MacRae: Antipasto’s vision was never to be an app development company. Instead, we think of ourselves as a successful product agency. Simply put, we try to maximize the chances of a product becoming a success story. We measure how many of our apps are successful, how many users they have, how much revenue they generate and how much money they raise.

Our entire team is held accountable for these success metrics, which means we do whatever it takes to help our clients get there. This can include planning, development and growth, but is often also strategy, fundraising help, and more.

Why does your strategy require the definition of a minimum viable product (MVP)?

Shostak: We’ve spent years perfecting data-driven internal IP to deliver reliable, high-quality products quickly. We use it to help entrepreneurs quickly reach the market with an MVP.

MacRae: Defining that MVP comes down to creating value in the real world, but also to detaching ourselves emotionally from pleasant people. They can always be added later! As a result, we reduce the amount of time and iteration cycles to find the fit for the product market. Our customers save time and money, which will be invested in the growth of their products. Our customer Move with us used this approach to cut development time in half, achieving tremendous success in both Australia and the United States

But before that, do the prototyping. Why?

Shostak: Whether you are a person with an idea or a large business, we always start with a self-design phase and an interactive prototype. It allows us to visually examine the design as we build an industry-leading front-end experience. In the words of Steve Jobs, we like to start with the user experience as well [work backward to the technology].

This also serves as a great starting point to raise capital, gain stakeholder consensus or validate their idea before taking the steps to full development. We are extremely proud of customers such as Good Empire Other Fleece that they have been able to raise [funding] even before development.

Why do you appreciate the quality of the design?

MacRae: On the App Store, you have a few seconds to convince a user to download your app. On the web, if you don’t convert a visitor in seconds, they’re gone forever. So, in the beginning, design excellence is a matter of understanding what users want. This speeds up user acquisition. And once you’ve registered your user, a strong user experience keeps them.

We also believe that product design is not just a creative field; It’s a question of performance – one design will always outperform the other. We try to centralize the teachings of all our projects to design based on proven tactics to minimize risky assumptions.

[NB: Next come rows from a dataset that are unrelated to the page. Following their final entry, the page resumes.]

(** * Divvy bike share: cleaning and aggregation pipeline

    A shallow embedding of the two scripts of the repository,
    [divvy_bike_share_analysis.py] (cleaning, caching, KPIs, chart data) and
    [divvy_bike_export_excel.py] (the same aggregates written to a workbook),
    and the properties of the cleaned dataset and of the aggregates.

    Conventions of the embedding.
    - A pandas data frame is a list of rows, in row order.
    - A timestamp ([datetime64[ns]]) is the integer number of nanoseconds
      since 1970-01-01 00:00:00; a [Timedelta] is a difference of two.
    - Python floats are exact rationals ([Q]); the only non-finite value
      the scripts can produce on these paths, the [nan] of an empty mean,
      is explicit ([pyfloat]).  Rounding is not modelled.
    - A Python exception is a value of [exn]; code that may raise returns
      a [result].
    - Of the derived columns and sheets only those the properties below
      speak about are carried; charts and workbook output are left out. *)

From Stdlib Require Import String.
From Stdlib Require Import List ZArith QArith Bool Lia Permutation Sorted.
Import ListNotations.

Local Open Scope string_scope.

(** ** Python values and exceptions *)

Inductive exn : Type :=
| ZeroDivisionError
| IndexError
| ValueError.

Inductive result (A : Type) : Type :=
| Ok (a : A)
| Raise (e : exn).

Arguments Ok {A} a.
Arguments Raise {A} e.

Definition bind {A B : Type} (m : result A) (k : A -> result B) : result B :=
  match m with
  | Ok a => k a
  | Raise e => Raise e
  end.

Notation "x <- m ;; k" := (bind m (fun x => k))
  (at level 61, m at next level, right associativity).

(** A float that is either finite or [nan]. *)
Inductive pyfloat : Type :=
| Fin (q : Q)
| NaN.

(** Equality of two floats as numbers; [nan] equals nothing. *)
Definition feq (a b : pyfloat) : Prop :=
  match a, b with
  | Fin x, Fin y => (x == y)%Q
  | _, _ => False
  end.

Definition Qnat (n : nat) : Q := inject_Z (Z.of_nat n).

(** Python's [a / b] on numbers: true division, raising on a zero divisor
    (for [int / int] and for [int / float] alike). *)
Definition truediv (a b : Q) : result Q :=
  if Qeq_bool b 0 then Raise ZeroDivisionError else Ok (a / b)%Q.

Definition Qsum (l : list Q) : Q := fold_right Qplus 0%Q l.

(** [Series.mean()]: [nan] on an empty series, no exception. *)
Definition series_mean (l : list Q) : pyfloat :=
  match l with
  | [] => NaN
  | _ :: _ => Fin (Qsum l / Qnat (length l))%Q
  end.

(** ** Timestamps *)

Definition ns_per_second : Z := 1000000000.
Definition ns_per_hour : Z := 3600 * ns_per_second.
Definition ns_per_day : Z := 24 * ns_per_hour.

(** [total_seconds()] of a time difference, exact to the nanosecond as
    [.dt.total_seconds()] has it on a column.  On a scalar [Timedelta],
    pandas 2 leaves what is below a microsecond out: the length of the
    analysis period is stated for spans of whole microseconds, and
    otherwise only bounded in ways that hold for either reading. *)
Definition total_seconds (td : Z) : Q := (td # 1000000000)%Q.

(** [Timedelta.days]: whole days, rounded towards minus infinity. *)
Definition days (td : Z) : Z := (td / ns_per_day)%Z.

(** [Series.dt.hour]. *)
Definition hour (t : Z) : Z := ((t / ns_per_hour) mod 24)%Z.

(** [Series.dt.day_name()]; 1970-01-01 was a Thursday. *)
Definition day_name (t : Z) : string :=
  match ((t / ns_per_day + 3) mod 7)%Z with
  | 0%Z => "Monday"
  | 1%Z => "Tuesday"
  | 2%Z => "Wednesday"
  | 3%Z => "Thursday"
  | 4%Z => "Friday"
  | 5%Z => "Saturday"
  | _ => "Sunday"
  end.

(** A readable way to write a timestamp: day number since the epoch, hour,
    minute, second. *)
Definition at_ (d h m s : Z) : Z :=
  ((((d * 24 + h) * 60 + m) * 60 + s) * ns_per_second)%Z.

(** ** Group keys

    What pandas needs of a column it groups by or counts: equality (hashing)
    and an order (group keys come out sorted). *)

Class Key (K : Type) : Type := {
  keqb : K -> K -> bool;
  kleb : K -> K -> bool;
  keqb_eq : forall x y, keqb x y = true <-> x = y
}.

#[export] Instance Key_string : Key string := {
  keqb := String.eqb;
  kleb := String.leb;
  keqb_eq := String.eqb_eq
}.

#[export] Instance Key_Z : Key Z := {
  keqb := Z.eqb;
  kleb := Z.leb;
  keqb_eq := Z.eqb_eq
}.

Section Frames.
Context {K : Type} `{Key K}.

(** Number of cells of a column equal to [k]. *)
Definition count (k : K) (col : list K) : nat :=
  length (filter (keqb k) col).

Fixpoint remove_key (k : K) (l : list K) : list K :=
  match l with
  | [] => []
  | x :: r => if keqb k x then remove_key k r else x :: remove_key k r
  end.

(** [Series.unique()]: the distinct values, in order of first appearance. *)
Fixpoint unique (col : list K) : list K :=
  match col with
  | [] => []
  | x :: r => x :: remove_key x (unique r)
  end.

(** [Series.nunique()]. *)
Definition nunique (col : list K) : nat := length (unique col).
End Frames.

Section Sorting.
Context {A : Type} (le : A -> A -> bool).

Fixpoint insert_sorted (x : A) (l : list A) : list A :=
  match l with
  | [] => [x]
  | y :: r => if le x y then x :: y :: r else y :: insert_sorted x r
  end.

(** A stable sort: pandas leaves the order of ties unspecified, the model
    keeps them in their original order. *)
Definition sort_by (l : list A) : list A := fold_right insert_sorted [] l.
End Sorting.

Section Grouping.
Context {K : Type} `{Key K}.

(** [groupby(col).size()]: one row per observed key, keys ascending. *)
Definition groupby_size (col : list K) : list (K * nat) :=
  map (fun k => (k, count k col)) (sort_by kleb (unique col)).

(** [Series.value_counts()]: one row per observed value, most frequent
    first. *)
Definition value_counts (col : list K) : list (K * nat) :=
  sort_by (fun a b => Nat.leb (snd b) (snd a))
          (map (fun k => (k, count k col)) (unique col)).
End Grouping.

(** [Series.head(n)]. *)
Definition head {A : Type} (n : nat) (l : list A) : list A := firstn n l.

(** ** Raw trip records (Record Loader output) *)

(** The text of a timestamp cell, as [pd.to_datetime] takes it in the column
    it stands in: it denotes an instant, or the conversion raises on it.
    pandas reads a whole column in the format of its first cell, so a text
    that is readable on its own is [Malformed] in a column that starts in
    another format. *)
Inductive datetime_text : Type :=
| Malformed
| Denotes (t : Z).

(** One row of a raw CSV file as [pd.read_csv] delivers it: a missing or
    empty cell is [None]. *)
Record raw_record : Type := {
  raw_ride_id : option string;
  raw_started_at : option datetime_text;
  raw_ended_at : option datetime_text;
  raw_start_station_name : option string;
  raw_end_station_name : option string;
  raw_member_casual : option string
}.

(** A source file: [pd.read_csv] raises on it, or it yields a table. *)
Inductive raw_file : Type :=
| Unreadable
| Table (rows : list raw_record).

(** ** Cleaned trip records (Record Cleaner output) *)

Record trip : Type := {
  ride_id : string;
  started_at : Z;
  ended_at : Z;
  start_station_name : string;
  end_station_name : string;
  member_casual : option string;
  trip_duration_minutes : Q;
  membership_indicator : Z
}.

Definition notna {A : Type} (c : option A) : bool :=
  match c with
  | Some _ => true
  | None => false
  end.

(** [dropna(subset=['ride_id', 'started_at', 'ended_at'])]. *)
Definition dropna (rows : list raw_record) : list raw_record :=
  filter (fun r => notna (raw_ride_id r) && notna (raw_started_at r)
                   && notna (raw_ended_at r)) rows.

(** A row once both timestamp columns have been converted. *)
Record stamped : Type := {
  st_raw : raw_record;
  st_ride_id : string;
  st_started_at : Z;
  st_ended_at : Z
}.

(** The two [pd.to_datetime] conversions: one malformed cell in either
    column raises and the file is lost.  Rows with a missing key no longer
    occur here, [dropna] ran before.  The cells are those of one file, each
    read in its column; no statement below carries a cell over to a column
    with other rows that have their keys. *)
Fixpoint to_datetime (rows : list raw_record) : option (list stamped) :=
  match rows with
  | [] => Some []
  | r :: rest =>
      match raw_ride_id r, raw_started_at r, raw_ended_at r with
      | Some id, Some (Denotes s), Some (Denotes e) =>
          option_map
            (cons {| st_raw := r; st_ride_id := id;
                     st_started_at := s; st_ended_at := e |})
            (to_datetime rest)
      | _, _, _ => None
      end
  end.

(** [(ended_at - started_at).dt.total_seconds() / 60]. *)
Definition duration_minutes (s e : Z) : Q := (total_seconds (e - s) / 60)%Q.

Definition Qltb (a b : Q) : bool := negb (Qle_bool b a).

(** [fillna("Unknown")] followed by [replace('', "Unknown")]. *)
Definition standardize_station (name : option string) : string :=
  match name with
  | None => "Unknown"
  | Some s => if String.eqb s "" then "Unknown" else s
  end.

(** [(member_casual == 'member').astype(int)]; a missing category compares
    unequal. *)
Definition membership_of (category : option string) : Z :=
  match category with
  | Some c => if String.eqb c "member" then 1%Z else 0%Z
  | None => 0%Z
  end.

Definition finish_row (r : stamped) : trip :=
  {| ride_id := st_ride_id r;
     started_at := st_started_at r;
     ended_at := st_ended_at r;
     start_station_name := standardize_station (raw_start_station_name (st_raw r));
     end_station_name := standardize_station (raw_end_station_name (st_raw r));
     member_casual := raw_member_casual (st_raw r);
     trip_duration_minutes := duration_minutes (st_started_at r) (st_ended_at r);
     membership_indicator := membership_of (raw_member_casual (st_raw r)) |}.

Definition st_duration (r : stamped) : Q :=
  duration_minutes (st_started_at r) (st_ended_at r).

(** The body of the [try] block for one file: [None] when an exception
    reaches the handler, else the cleaned table [temp_dataframe]. *)
Definition temp_dataframe (f : raw_file) : option (list trip) :=
  match f with
  | Unreadable => None
  | Table rows =>
      match to_datetime (dropna rows) with
      | None => None
      | Some stamped_rows =>
          let positive := filter (fun r => Qltb 0 (st_duration r)) stamped_rows in
          let bounded :=
            filter (fun r => Qle_bool (st_duration r) (inject_Z (24 * 60))) positive in
          Some (map finish_row bounded)
      end
  end.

How do you share knowledge internally?

MacRae: Appetizer has created more internal IPs than most agencies. This includes our base plate; our gold standards to unify the team based on best practices, which a large part of our team continually investigates, tests and repeats; and our teaching materials and courses.

For the latter, we have established the University of the Aperitif. It has a growing curriculum of manufacturing-relevant topics such as standards, best practices, and guidelines, and also covers topics like economics, CRO, and data analytics. Antipasto employees even have weekly exams that ask them to apply what they have learned.

What are some of your plans for next year?

Shostak: With a remote culture, our plan has always been to hire the best talent in the world. This started with a focus on Asia Pacific first. So far we are in Davao, Cebu, Manilla, Melbourne and Sydney. In 2022, we are looking to expand it to some other continents [ … ] and you can expect to see us in the US within the next 12 months.

Additionally, starting in 2022 and beyond, we want to build our startup community and platform and expand it globally. From collaborating with investors, crowdfunding platforms, lawyers and accountants to creating our educational content. We want to enable startups to conquer international markets. And we’re also building an incubator called Appetizer Ventures, where we’ll help accelerate client start-ups further and even potentially build some in-house.